• EXERCISE DETAILS
Below is a listing. Write out exactly its lines between the one holding "e ← url_Parse raw;" and the one holding "if cancelled ||", inclusive.

• EXERCISE DATA
(* ===== verification/OpenAIRequest.v ===== *)
(** * Requests to OpenAI (src/internal/openaiadapter/request.go, factory.go)

    The factory checks catalog records and the endpoint, the adapter translates a normalized
    request and attaches the credential of its deployment. [json.Marshal], [url.Parse] and
    [URL.String], [net.ParseIP] and the secret resolver are arguments; a JSON [any] is the
    inductive type of the shapes the code puts into it. *)
From Stdlib Require Import ZArith Lia Bool Ascii String SpecFloat.
From stdpp Require Import base tactics option list strings gmap fin_maps.
From S2P Require Import Prelude Identifiers Unicode Encoding JSON JSONDecode Catalog ProviderSecret Retry Metering MeteringCost Adapter OpenAIAdapter.
(** ** The body *)
Record upstreamImageValue := { im_URL : string; im_Detail : string }.
Record upstreamContentPart := { uc_Type : string; uc_Text : string; uc_ImageURL : option upstreamImageValue }.
Inductive upstreamContent := NoContent | TextContent (text : string) | PartsContent (parts : list upstreamContentPart).

Record upstreamToolCallFunction := { uf_Name : string; uf_Arguments : string }.
Record upstreamToolCall := { ut_ID : string; ut_Type : string; ut_Function : upstreamToolCallFunction }.
Record upstreamMessage := {
  um_Role : MessageRole; um_Name : string; um_Content : upstreamContent; um_ToolCalls : list upstreamToolCall; um_ToolCallID : string }.

Record upstreamToolFunction := { un_Name : string; un_Description : string; un_Parameters : RawMessage }.
Record upstreamTool := { uo_Type : string; uo_Function : upstreamToolFunction }.

Inductive upstreamToolChoice := ModeChoice (mode : ToolChoiceMode) | NamedChoice (name : string).
Record responseSchema := { rs_Name : string; rs_Description : string; rs_Schema : RawMessage; rs_Strict : option bool }.
Inductive upstreamFormat := PlainFormat (type : ResponseFormatType) | SchemaFormat (schema : responseSchema).

Record upstreamRequest := {
  ur_Model : string; ur_User : string; ur_Messages : list upstreamMessage; ur_Stream : bool; ur_IncludeUsage : option bool;
  ur_Temperature : option float64; ur_TopP : option float64; ur_MaxCompletionTokens : option Z; ur_Stop : list string; ur_Tools : list upstreamTool;
  ur_ToolChoice : option upstreamToolChoice; ur_ResponseFormat : option upstreamFormat }.

Definition buildPart (part : ContentPart) : result upstreamContentPart openai_error :=
  match part_Kind part with
  | ContentText => Ok {| uc_Type := "text"; uc_Text := part_Text part; uc_ImageURL := None |}
  | ContentImageReference =>
      Ok {| uc_Type := "image_url"; uc_Text := ""; uc_ImageURL := Some {| im_URL := part_Reference part; im_Detail := part_Detail part |} |}
  | ContentAudioReference => Err (unsupported "messages.parts.audio_reference")
  | ContentOther _ => Err (unsupported "messages.parts.kind")
  end.

Fixpoint map_results {A B E : Type} (f : A -> result B E) (l : list A) : result (list B) E :=
  match l with [] => Ok [] | a :: l => let? b := f a in let? rest := map_results f l in Ok (b :: rest) end.

Definition buildContent (parts : list ContentPart) : result upstreamContent openai_error :=
  let built := let? content := map_results buildPart parts in Ok (PartsContent content) in
  match parts with
  | [] => Ok NoContent
  | [part] => match part_Kind part with ContentText => Ok (TextContent (part_Text part)) | _ => built end
  | _ => built
  end.

Definition buildCall (call : ToolCall) : upstreamToolCall :=
  {| ut_ID := call_ID call; ut_Type := "function"; ut_Function := {| uf_Name := call_Name call; uf_Arguments := string_of (call_Arguments call) |} |}.

Definition buildMessage (message : Message) : result upstreamMessage openai_error :=
  let? content := buildContent (msg_Parts message) in
  Ok {| um_Role := msg_Role message; um_Name := msg_Name message; um_Content := content; um_ToolCalls := buildCall <$> msg_ToolCalls message;
        um_ToolCallID := msg_ToolCallID message |}.
Definition buildMessages (messages : list Message) : result (list upstreamMessage) openai_error := map_results buildMessage messages.

Definition buildTools (tools : list ToolDefinition) : list upstreamTool :=
  (fun tool => {| uo_Type := "function"; uo_Function := {| un_Name := tool_Name tool; un_Description := tool_Description tool; un_Parameters := tool_InputSchema tool |} |}) <$> tools.

Definition buildToolChoice (choice : option ToolChoice) : option upstreamToolChoice :=
  (fun c => match choice_Mode c with ToolChoiceNamed => NamedChoice (choice_Name c) | mode => ModeChoice mode end) <$> choice.

Definition buildResponseFormat (format : option ResponseFormat) : option upstreamFormat :=
  (fun f => match fmt_Type f with
            | ResponseFormatJSONSchema =>
                SchemaFormat {| rs_Name := fmt_Name f; rs_Description := fmt_Description f; rs_Schema := fmt_Schema f; rs_Strict := fmt_Strict f |}
            | type => PlainFormat type
            end) <$> format.

(** ** The endpoint (factory.go) *)
Record Endpoint := { ep_URL : URL; ep_Host : string; ep_Path : string; ep_EscapedPath : string }.
Record Factory := { fc_userAgent : string; fc_allowInsecureLoopback : bool }.
Record openAIAdapter := {
  oa_endpoint : Endpoint; oa_physicalModel : string; oa_capabilities : CapabilitySet; oa_secretLocator : SecretLocator; oa_userAgent : string }.

Definition trim_slash (path : string) : string :=
  match String.get (String.length path - 1) path with
  | Some c => if Ascii.eqb c "/" then String.substring 0 (String.length path - 1) path else path
  | None => path
  end.
Definition with_path (e : Endpoint) (path : string) : Endpoint :=
  {| ep_URL := ep_URL e; ep_Host := ep_Host e; ep_Path := path; ep_EscapedPath := path |}.

Definition defaultUserAgent : string := "ai-gateway-platform/openai-adapter".
Definition contains_any (cs : list ascii) (s : string) : bool := existsb (fun c => contains_char c s) cs.
Definition CRLF : list ascii := ["013"; "010"]%char.

(** [NewFactory]; the clock is [now]. *)
Definition NewFactory (userAgent : string) (allowInsecureLoopback : bool) (now : Time) : option Factory :=
  if time_is_zero now then None
  else
    let userAgent := TrimSpace userAgent in
    let userAgent := if is_empty userAgent then defaultUserAgent else userAgent in
    if (256 <? len userAgent) || contains_any CRLF userAgent then None
    else Some {| fc_userAgent := userAgent; fc_allowInsecureLoopback := allowInsecureLoopback |}.

Section Requests.
Context (url_Parse : string -> option Endpoint) (IsLoopbackIP : string -> bool) (url_String : Endpoint -> string).

Definition parseEndpoint (raw : string) (allowInsecureLoopback : bool) : option Endpoint :=
  e ← url_Parse raw;
  if negb (is_empty (Opaque (ep_URL e))) || has_User (ep_URL e) || is_empty (ep_Host e) || negb (is_empty (RawQuery (ep_URL e))) || negb (is_empty (Fragment (ep_URL e)))
  then None
  else if negb (String.eqb (Scheme (ep_URL e)) "https" ||
                (String.eqb (Scheme (ep_URL e)) "http" && allowInsecureLoopback && IsLoopbackIP (Hostname (ep_URL e))))
  then None
  else if negb (existsb (String.eqb (trim_slash (ep_EscapedPath e))) [""; "/v1"; "/v1/chat/completions"]%string) then None
  else Some (with_path e (trim_slash (ep_Path e))).

(** [Factory.New]; [None] stands for its errors. *)
Definition Factory_New (factory : Factory) (cancelled : bool) (provider : Catalog.Provider) (deployment : Deployment) : option openAIAdapter :=
  if cancelled || negb (Provider_Validate provider) || negb (Deployment_Validate (fun s => ep_URL <$> url_Parse s) deployment) ||
     negb (String.eqb (prov_AdapterType provider) "openai") ||
     negb (bool_decide (aud_Status (prov_Audit provider) = StatusActive) && bool_decide (aud_Status (dep_Audit deployment) = StatusActive)) ||
     negb (String.eqb (dep_ProviderID deployment) (prov_ID provider)) || negb (has_Chat (dep_Capabilities deployment))
  then None
  else
    secret ← dep_SecretReferenceID deployment;
    endpoint ← parseEndpoint (dep_EndpointURL deployment) (fc_allowInsecureLoopback factory);
    Some {| oa_endpoint := endpoint; oa_physicalModel := dep_PhysicalModel deployment; oa_capabilities := dep_Capabilities deployment;
            oa_secretLocator := {| lc_ProviderID := prov_ID provider; lc_ID := secret |}; oa_userAgent := fc_userAgent factory |}.

(** ** Building a request (request.go) *)
Definition maximumUpstreamRequestBytes : Z := 1048576.

Definition validateCapabilities (a : openAIAdapter) (input : NormalizedRequest) : option openai_error :=
  let c := oa_capabilities a in
  if negb (Nat.eqb (length (req_ProviderOptions input)) 0) then Some (unsupported "provider_options")
  else if negb (Nat.eqb (length (req_PolicyLabels input)) 0) then Some (unsupported "policy_labels")
  else if req_Stream input && negb (has_Stream c) then Some (unsupported "stream")
  else if negb (Nat.eqb (length (req_Tools input)) 0) && negb (has_Tools c) then Some (unsupported "tools")
  else if match req_ResponseFormat input with Some f => negb (bool_decide (fmt_Type f = ResponseFormatText)) && negb (has_StructuredOutput c) | None => false end
  then Some (unsupported "response_format")
  else if match req_MaxOutputTokens input with Some m => (0 <? MaxOutputTokens c) && (MaxOutputTokens c <? m) | None => false end
  then Some (unsupported "max_output_tokens")
  else None.

Definition validCredential (value : list Z) : bool :=
  negb (Nat.eqb (length value) 0) && (Z.of_nat (length value) <=? 16384) && bool_decide (value = trim_bytes value) &&
  forallb (fun b => negb (existsb (Z.eqb b) [0; 13; 10])) value.

Definition completionURL (a : openAIAdapter) : string :=
  let path := ep_Path (oa_endpoint a) in
  url_String (with_path (oa_endpoint a)
    (if existsb (String.eqb (trim_slash path)) [""; "/"; "/v1"; "/v1/chat/completions"]%string then "/v1/chat/completions"%string else path)).

Definition translate (a : openAIAdapter) (input : NormalizedRequest) : result upstreamRequest openai_error :=
  let? messages := buildMessages (req_Messages input) in
  Ok {| ur_Model := oa_physicalModel a; ur_User := req_EndUserReference input; ur_Messages := messages; ur_Stream := req_Stream input;
        ur_IncludeUsage := if req_Stream input then Some true else None; ur_Temperature := req_Temperature input; ur_TopP := req_TopP input;
        ur_MaxCompletionTokens := req_MaxOutputTokens input; ur_Stop := req_Stop input; ur_Tools := buildTools (req_Tools input);
        ur_ToolChoice := buildToolChoice (req_ToolChoice input); ur_ResponseFormat := buildResponseFormat (req_ResponseFormat input) |}.

Record HTTPRequest := { hq_Method : string; hq_URL : string; hq_Headers : list (string * string); hq_Body : list Z }.

(** [accepts_url] is whether [http.NewRequestWithContext] takes the address. *)
Definition BuildRequest (marshal : upstreamRequest -> option (list Z)) (accepts_url : string -> bool) (resolve : SecretLocator -> option (list Z))
    (a : openAIAdapter) (cancelled : bool) (input : NormalizedRequest) : result HTTPRequest openai_error :=
  ensure negb cancelled else CallCancelled in
  ensure NormalizedRequest_Validate input else AdapterError "validate normalized openai request" in
  match validateCapabilities a input with
  | Some e => Err e
  | None =>
      let? body := translate a input in
      match marshal body with
      | None => Err (AdapterError "encode openai provider request failed")
      | Some encoded =>
          ensure Z.of_nat (length encoded) <=? maximumUpstreamRequestBytes else ErrRequestTooLarge in
          ensure accepts_url (completionURL a) else AdapterError "create openai provider request failed" in
          match resolve (oa_secretLocator a) with
          | Some credential =>
              ensure validCredential credential else ErrCredentialUnavailable in
              Ok {| hq_Method := "POST"; hq_URL := completionURL a; hq_Body := encoded;
                    hq_Headers := [("Authorization", "Bearer " +:+ string_of credential); ("Content-Type", "application/json");
                                   ("Accept", if req_Stream input then "text/event-stream" else "application/json");
                                   ("User-Agent", oa_userAgent a); ("X-Client-Request-Id", req_RequestID input)]%string |}
          | None => Err ErrCredentialUnavailable
          end
      end
  end.
End Requests.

• YOUR RESPONSE
  e ← url_Parse raw;
  if negb (is_empty (Opaque (ep_URL e))) || has_User (ep_URL e) || is_empty (ep_Host e) || negb (is_empty (RawQuery (ep_URL e))) || negb (is_empty (Fragment (ep_URL e)))
  then None
  else if negb (String.eqb (Scheme (ep_URL e)) "https" ||
                (String.eqb (Scheme (ep_URL e)) "http" && allowInsecureLoopback && IsLoopbackIP (Hostname (ep_URL e))))
  then None
  else if negb (existsb (String.eqb (trim_slash (ep_EscapedPath e))) [""; "/v1"; "/v1/chat/completions"]%string) then None
  else Some (with_path e (trim_slash (ep_Path e))).

(** [Factory.New]; [None] stands for its errors. *)
Definition Factory_New (factory : Factory) (cancelled : bool) (provider : Catalog.Provider) (deployment : Deployment) : option openAIAdapter :=
  if cancelled || negb (Provider_Validate provider) || negb (Deployment_Validate (fun s => ep_URL <$> url_Parse s) deployment) ||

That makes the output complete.